The arts had no traditional belting or grading systems as they were taught informally. It was said that to proclaim a student a "master" was considered ridiculous and a virtual death warrant as the individual would become challenged left and right to potentially lethal duels by other Arnisadores looking to make names for themselves. Belt ranking was a recent addition adopted from Japanese arts such as karate and judo, which had become more popular with Filipinos. They were added to give structure to the systems, and to be able to compete for the attention of students.

With regards to its spread outside the Philippines, Arnis was brought to Hawaii and California as far back as the 1920s by Filipino migrant workers. Its teaching was kept strictly within Filipino communities until the late 1960s when masters such as Angel Cabales began teaching it to others. Even then, instructors teaching Arnis in the 1960s and 70s were often reprimanded by their elders for publicly teaching a part of their culture that had been preserved through secrecy. The spread of Arnis was helped in Australia through brothers Jeff and Chris Traish, Richard Marlin and Terry Lim (founder of Loong Fu Pai martial arts academy) who also holds a 4th Dan in International Philippine Martial Arts Federation.

In recent years, there has been increased interest in Arnis for its usefulness when defending against knives in street encounters.
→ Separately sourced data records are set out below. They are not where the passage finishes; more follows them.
(** ** [split] *)

Lemma split_spec h l1 m b l2 n :
  represents h (l1 ++ (m, b) :: l2) -> 16 <= n -> n mod 16 = 0 -> n + 48 <= m ->
  exists h', split (at_seg h l1) n h = Done (at_seg h l1, h') /\
    represents h' (l1 ++ (n, b) :: (m - n - sizeof_header, b) :: l2) /\ sHeapStart h' = sHeapStart h.
Proof.
  intros R Hn Hnm Hfit. destruct (focus _ _ _ _ _ R) as (Hh & Hpos & Hend & L1 & Lm & L2 & X1 & X2 & Hlim).
  destruct (represents_prefix _ _ _ R ltac:(done)) as (C1 & _ & [_ C2] & _).
  set (A := at_seg h l1) in *. set (N := A + sizeof_header + n). set (C := A + sizeof_header + m) in *.
  assert (Hlast : sLastHeader h = last_addr A C l2) by (rewrite (rep_last _ _ R), last_addr_app; done).
  unfold sizeof_header in *.
  assert (Lnew : lengths_ok ((n, b) :: (m - n - 32, b) :: l2)).
  { unfold lengths_ok, HEAP_BYTE_ALIGN. repeat constructor; cbn [fst]; [lia..|dlia|done]. }
  unfold split, header, modify. rewrite Hh. cbn [deref mbind outcome_bind length next free_flag].
  unfold HEAP_BYTE_ALIGN, sizeof_header.
  rewrite (wrap64_small (n + 32)) by (unfold is_u64; lia). rewrite (proj2 (Z.ltb_ge _ _)) by lia.
  rewrite (proj2 (Z.ltb_ge _ _)) by lia.
  rewrite (wrap64_small (m - n)) by (unfold is_u64; lia). rewrite (wrap64_small (m - n - 32)) by (unfold is_u64; lia).
  rewrite (proj2 (Z.ltb_ge _ _)) by lia.
  rewrite (wrap64_small (A + 32)), (wrap64_small (A + 32 + n)) by (unfold is_u64; lia). fold N.
  destruct l2 as [|[n3 b3] l3].
  - cbn [negb Z.eqb mbind outcome_bind store with_headers headers with_sLastHeader].
    unfold header. cbn [headers store with_headers with_sLastHeader].
    rewrite (lookup_insert_ne _ N A), Hh by lia. cbn [deref mbind outcome_bind].
    eexists. split_and!; [done| |done]. eapply represents_replace; [exact R|done..| |done| | |done]; cbn [extent].
    + unfold sizeof_header. lia.
    + cbn. rewrite !chain_insert by (done || unfold N, A, at_seg in *; lia). done.
    + cbn [chain headers store with_headers]. rewrite lookup_insert_eq. fold A. unfold sizeof_header. fold N.
      rewrite lookup_insert_ne, lookup_insert_eq by lia. done.
  - destruct (chain_set_last (headers h) A N C n3 b3 l3 0) as (s3 & H3 & C3); [exact L2|exact C2|].
    rewrite (proj2 (Z.eqb_neq C 0)) by lia. cbn [negb]. unfold header. rewrite H3.
    cbn [deref mbind outcome_bind headers store with_headers].
    rewrite (lookup_insert_ne _ N A), (lookup_insert_ne _ C A), Hh by lia. cbn [deref mbind outcome_bind].
    eexists. split_and!; [done| |done]. eapply represents_replace; [exact R|done..| |done| | |]; cbn [extent].
    + unfold sizeof_header. lia.
    + cbn. rewrite !chain_insert by (done || unfold N, C, A, at_seg in *; lia). done.
    + cbn [headers store with_headers]. fold A.
      assert (Hc : chain (<[A := set_length n (set_next N (mkHeader (last_addr 0 (sHeapStart h) l1) C m b))]>
                     (<[N := mkHeader A C (m - n - 32) b]> (<[C := set_last N s3]> (headers h)))) N C ((n3, b3) :: l3) 0).
      { apply chain_insert; [exact L2|lia|]. apply chain_insert; [exact L2|lia|]. exact C3. }
      cbn [chain] in Hc |- *. rewrite lookup_insert_eq. unfold sizeof_header in *. fold N.
      rewrite (lookup_insert_ne _ A N), lookup_insert_eq by lia.
      replace (N + 32 + (m - n - 32)) with C by lia. done.
    + cbn [sLastHeader store with_headers last_addr]. rewrite Hlast. fold A. unfold sizeof_header. cbn [last_addr].
      f_equal; unfold sizeof_header; lia.
Qed.
(** [low] has passed the predicate and [high] has not; the elements of [fixed],
    at the end of the range, do not pass. *)
Lemma partition_loop_spec (p : predicate) q pre fixed post n : Forall (fun x => q x = false) fixed ->
  (forall m x, length m = n -> p (pre ++ m ++ fixed ++ post) x = Done (q x)) ->
  forall mid fuel low high first it last,
  length low + length high + length mid = n -> first = length pre + length low -> it = first + length high ->
  last = it + length mid + length fixed -> 0 < length high -> length mid + length fixed < fuel ->
  Forall (fun x => q x = true) low -> Forall (fun x => q x = false) high ->
  exists low' high', partition_loop fuel first it last p (pre ++ (low ++ high ++ mid) ++ fixed ++ post) =
    Done (length pre + length low', pre ++ (low' ++ high') ++ fixed ++ post) /\
  Forall (fun x => q x = true) low' /\ Forall (fun x => q x = false) high' /\ low' ++ high' ≡ₚ low ++ high ++ mid.
Proof.
  intros Hx Hp. induction mid as [|x mid IH]; intros fuel low high first it last Hn Ef Ei El Hh Hf Hlow Hhigh; cbn [length] in *.
  - rewrite app_nil_r. exists low, high. split_and!; try done. rewrite Ef in *.
    apply (partition_loop_skip p q _ _ _ post) with (ys := fixed) (pre := pre ++ low ++ high); try done; try lia.
    + intros y. apply Hp. rewrite length_app. lia.
    + by rewrite <- !app_assoc.
    + rewrite !length_app. lia.
  - destruct fuel as [|fuel]; [lia|]. cbn [partition_loop]. rewrite decide_False by lia.
    assert (Hload : load it (pre ++ (low ++ high ++ x :: mid) ++ fixed ++ post) = Done x).
    { replace (pre ++ (low ++ high ++ x :: mid) ++ fixed ++ post) with ((pre ++ low ++ high) ++ x :: mid ++ fixed ++ post) by (by rewrite <- !app_assoc).
      apply load_app. rewrite !length_app. lia. }
    rewrite Hload. cbn [mbind outcome_bind]. rewrite Hp by (rewrite !length_app; cbn; lia). cbn [mbind outcome_bind].
    destruct (q x) eqn:Hq.
    + destruct high as [|h high]; [cbn in Hh; lia|]. apply Forall_cons in Hhigh as [Hqh Hhigh].
      replace (pre ++ (low ++ (h :: high) ++ x :: mid) ++ fixed ++ post) with ((pre ++ low) ++ h :: high ++ x :: mid ++ fixed ++ post) by (repeat (rewrite <- app_assoc; cbn); done).
      rewrite (proj2 (swap_apart (pre ++ low) h high x (mid ++ fixed ++ post) first it ltac:(rewrite length_app; lia) ltac:(rewrite length_app; cbn in *; lia))).
      cbn [mbind outcome_bind].
      replace ((pre ++ low) ++ x :: high ++ h :: mid ++ fixed ++ post) with (pre ++ ((low ++ [x]) ++ (high ++ [h]) ++ mid) ++ fixed ++ post) by (repeat (rewrite <- app_assoc; cbn); done).
      edestruct (IH fuel (low ++ [x]) (high ++ [h])) as (low' & high' & -> & Hl & Hhi & Hperm);
        rewrite ?length_app; cbn [length] in *; try done; try lia; [by apply Forall_app; split; [|constructor]..|].
      exists low', high'. split_and!; try done. rewrite Hperm. rewrite <- !app_assoc. apply Permutation_app_head. cbn.
      rewrite <- (Permutation_middle high mid h), <- (Permutation_middle high mid x). apply Permutation_swap.
    + replace (low ++ high ++ x :: mid) with (low ++ (high ++ [x]) ++ mid) by (by rewrite <- !app_assoc).
      apply IH; rewrite ?length_app; cbn [length] in *; try done; try lia. apply Forall_app. by split; [|constructor].
Qed.

(** [partition] brings the elements that pass to the front. *)
Lemma partition_spec (p : predicate) q pre mid fixed post first last : Forall (fun x => q x = false) fixed ->
  (forall m x, length m = length mid -> p (pre ++ m ++ fixed ++ post) x = Done (q x)) ->
  first = length pre -> last = first + length mid + length fixed ->
  exists low high, partition first last p (pre ++ mid ++ fixed ++ post) =
    Done (first + length low, pre ++ (low ++ high) ++ fixed ++ post) /\
  Forall (fun x => q x = true) low /\ Forall (fun x => q x = false) high /\ low ++ high ≡ₚ mid.
Proof.
  intros Hx Hp Ef El. destruct (split_at_first q false mid) as (a & rest & -> & Ha & Hr). rewrite length_app in *.
  unfold partition, find_if_not.
  rewrite (find_if_loop_spec p q false (rest ++ fixed) post a _ pre);
    [|by rewrite <- !app_assoc|done|rewrite length_app; lia|unfold rounds; rewrite !length_app; lia|by intros; apply Hp; rewrite length_app|done|].
  2:{ destruct rest; [|done]. destruct Hx; done. }
  cbn [mbind outcome_bind]. case_decide as Hd.
  { destruct rest; [|cbn in *; lia]. exists a, []. rewrite !app_nil_r. by split_and!. }
  destruct rest as [|x rest].
  - destruct fixed as [|x fixed]; [cbn in *; lia|]. apply Forall_cons in Hx as [Hx0 Hx]. exists a, []. rewrite !app_nil_r in *. split_and!; try done.
    apply (partition_loop_skip p q _ _ _ post) with (ys := fixed) (pre := pre ++ a ++ [x]); try done.
    + intros y. apply Hp. cbn. lia.
    + by rewrite <- !app_assoc.
    + rewrite !length_app. cbn. lia.
    + cbn in *. lia.
    + unfold rounds. rewrite !length_app. cbn. lia.
  - change (x :: rest) with ([x] ++ rest).
    rewrite Ef in *. apply (partition_loop_spec p q pre fixed post (length a + length (x :: rest)) Hx);
      cbn [length] in *; try done; try lia; [|by constructor].
    unfold rounds. rewrite !length_app. cbn. lia.
Qed.

(** A strict weak order, of which [>=] is then transitive. *)
Class WeakOrder (ltb : T -> T -> bool) : Prop := {
  ltb_asym x y : ltb x y = true -> ltb y x = false;
  geb_trans x y z : ltb x y = false -> ltb y z = false -> ltb x z = false
}.

(** No element is less than one before it. *)
Definition sorted (ltb : T -> T -> bool) (l : list T) : Prop := StronglySorted (fun x y => ltb y x = false) l.

Section Sort.
Context (ltb : T -> T -> bool) `{!WeakOrder ltb}.

Lemma sorted_around low b high : sorted ltb low -> sorted ltb high ->
  Forall (fun x => ltb x b = true) low -> Forall (fun x => ltb x b = false) high -> sorted ltb (low ++ b :: high).
Proof.
  intros Hl Hh Lb Hb. unfold sorted. induction low as [|x low IH]; cbn.
  - constructor; [done|]. apply Hb.
  - inversion Hl as [|? ? Hl' Hx]; subst. apply Forall_cons in Lb as [Hxb Lb]. constructor; [by apply IH|].
    apply Forall_app. split; [done|]. constructor; [by apply ltb_asym|].
    eapply Forall_impl; [exact Hb|]. intros y Hy. cbn in Hy. by apply (geb_trans y b x), ltb_asym.
Qed.

(** The pivot, which is the last element of the range, is brought between the
    two parts; both are shorter than the range. *)
Lemma sort_spec : forall fuel pre mid post first last,
  length mid < fuel -> first = length pre -> last = first + length mid ->
  exists mid', sort ltb fuel first last (pre ++ mid ++ post) = Done (pre ++ mid' ++ post) /\ mid' ≡ₚ mid /\ sorted ltb mid'.
Proof.
  induction fuel as [|fuel IH]; intros pre mid post first last Hf Ef El; [lia|]. cbn [sort].
  destruct mid as [|b mid _] using rev_ind.
  { rewrite decide_True by (cbn in El; lia). exists []. split_and!; [done|done|constructor]. }
  rewrite length_app in *. cbn [length] in *. rewrite decide_False by lia.
  assert (Hirr : ltb b b = false) by (destruct (ltb b b) eqn:E; [pose proof (ltb_asym _ _ E); congruence|done]).
  rewrite <- app_assoc.
  destruct (partition_spec (fun arr i => y ← load (last - 1) arr; Done (ltb i y)) (fun i => ltb i b) pre mid [b] post first last)
    as (low & high & -> & Hl & Hh & Hperm); [by constructor| |done|cbn; lia|].
  { intros m x Hm. replace (pre ++ m ++ [b] ++ post) with ((pre ++ m) ++ b :: post) by (by rewrite <- app_assoc).
    by rewrite load_app by (rewrite length_app; lia). }
  cbn [mbind outcome_bind app]. apply Permutation_length in Hperm as Hlen. rewrite length_app in Hlen.
  assert (Hsw : exists high', high' ≡ₚ high /\ iter_swap (first + length low) (last - 1) (pre ++ (low ++ high) ++ b :: post) = Done (pre ++ low ++ b :: high' ++ post)).
  { destruct high as [|h high].
    - exists []. split; [done|]. rewrite app_nil_r. cbn in Hlen. cbn [app].
      assert (Hb : (pre ++ low ++ b :: post) !! (first + length low) = Some b).
      { rewrite app_assoc. apply list_lookup_middle. rewrite length_app. lia. }
      replace (last - 1) with (first + length low) by lia. rewrite (iter_swap_spec _ _ b b) by done. by rewrite list_insert_insert_eq, list_insert_id by done.
    - exists (high ++ [h]). split; [by rewrite Permutation_app_comm|]. cbn [length] in Hlen.
      replace (pre ++ (low ++ h :: high) ++ b :: post) with ((pre ++ low) ++ h :: high ++ b :: post) by (repeat (rewrite <- app_assoc; cbn); done).
      rewrite (proj1 (swap_apart (pre ++ low) h high b post (first + length low) (last - 1) ltac:(rewrite length_app; lia) ltac:(rewrite length_app; lia))).
      repeat (rewrite <- app_assoc; cbn). done. }
  destruct Hsw as (high' & Hph & ->). cbn [mbind outcome_bind].
  destruct (IH pre low (b :: high' ++ post) first (first + length low)) as (low' & -> & Hpl & Hsl); [lia|done|done|].
  cbn [mbind outcome_bind]. apply Permutation_length in Hph as Hlh. apply Permutation_length in Hpl as Hll.
  destruct (IH (pre ++ low' ++ [b]) high' post (first + length low + 1) last) as (high'' & E & Hph' & Hsh);
    [lia|rewrite !length_app; cbn; lia|lia|].
  exists (low' ++ b :: high''). split_and!.
  - replace (pre ++ low' ++ b :: high' ++ post) with ((pre ++ low' ++ [b]) ++ high' ++ post) by (repeat (rewrite <- app_assoc; cbn); done).
    rewrite E. repeat (rewrite <- app_assoc; cbn). done.
  - rewrite Hph', Hph, Hpl, <- Hperm, <- app_assoc. apply Permutation_app_head, Permutation_cons_append.
  - apply sorted_around; [done|done|by rewrite Hpl|by rewrite Hph', Hph].
Qed.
As a result, many systems of Arnis have been modified in varying degrees to make them more marketable to a worldwide audience. Usually this involves increased emphasis on locking, controls, and disarms, focusing mainly on aspects of self-defense. However, most styles follow the philosophy that the best defense is a good offense. Modern training methods tend to de-emphasize careful footwork and low stances, stressing the learning of techniques in favor of more direct (and often lethal) tactics designed to instantly end an encounter.

In the Philippines, the spread is more significant due to the efforts of Richardson "Richard" Gialogo and Aniano "Jon" Lota, Jr. through the Department of Education (DepEd) Task Force on School Sports (TFSS). Arnis was first introduced in 1969 to some public and private school teachers when Remy Presas taught his personal style of Arnis which he called "Modern Arnis". He taught his own style to the students of the National College of Physical Education (NCPE) when he was given the chance to teach there. The style "Modern Arnis" is not synonymous with the concept of modern or contemporary Arnis, where it has become a full blown sport embraced by the Department of Education, although there are some similarities. There was no formal program for Arnis from the 1970s to 1980s. Although some schools taught Arnis, these were not official nor prescribed.

The earliest historical record was the DECS Memorandum No. 294 Series of 1995 which entailed the Arnis Development Program Phase I. This was a joint effort of the Department of Education, Culture and Sports or DECS and the Office of then Senator Orlando "Orly" Mercado who awarded a budget from his pork barrel for the implementation of a national Arnis program. The Office of Senator Mercado was given the authority to designate the Arnis instructors for the said program.

The next stage was the Arnis Development Program Phase II. It was just a continuation of Phase I through DECS Memorandum No. 302 series of 1997. The same group conducted the seminars; known as the Arnis Association International (AAI). The Arnis instructors designated by Senator Mercado were informally called the "Mercado boys". They were Mr. Jeremias V. Dela Cruz, Rodel Dagooc and others who were direct students of Mr. Remy Presas of the Modern Arnis style. In this memorandum, there were two seminars conducted: October 6–11, 1997 in Baguio City and November 10–15, 1997 in General Santos City. The Arnis Module Development however did not push through.
It was also during this time when the first Arnis instructional video was developed by the Bureau of Physical Education and School Sports (BPESS) entitled "Dynamic Arnis". This video featured the Gialogo Brothers: Richardson and Ryan Gialogo, direct students of Jeremias V. Dela Cruz.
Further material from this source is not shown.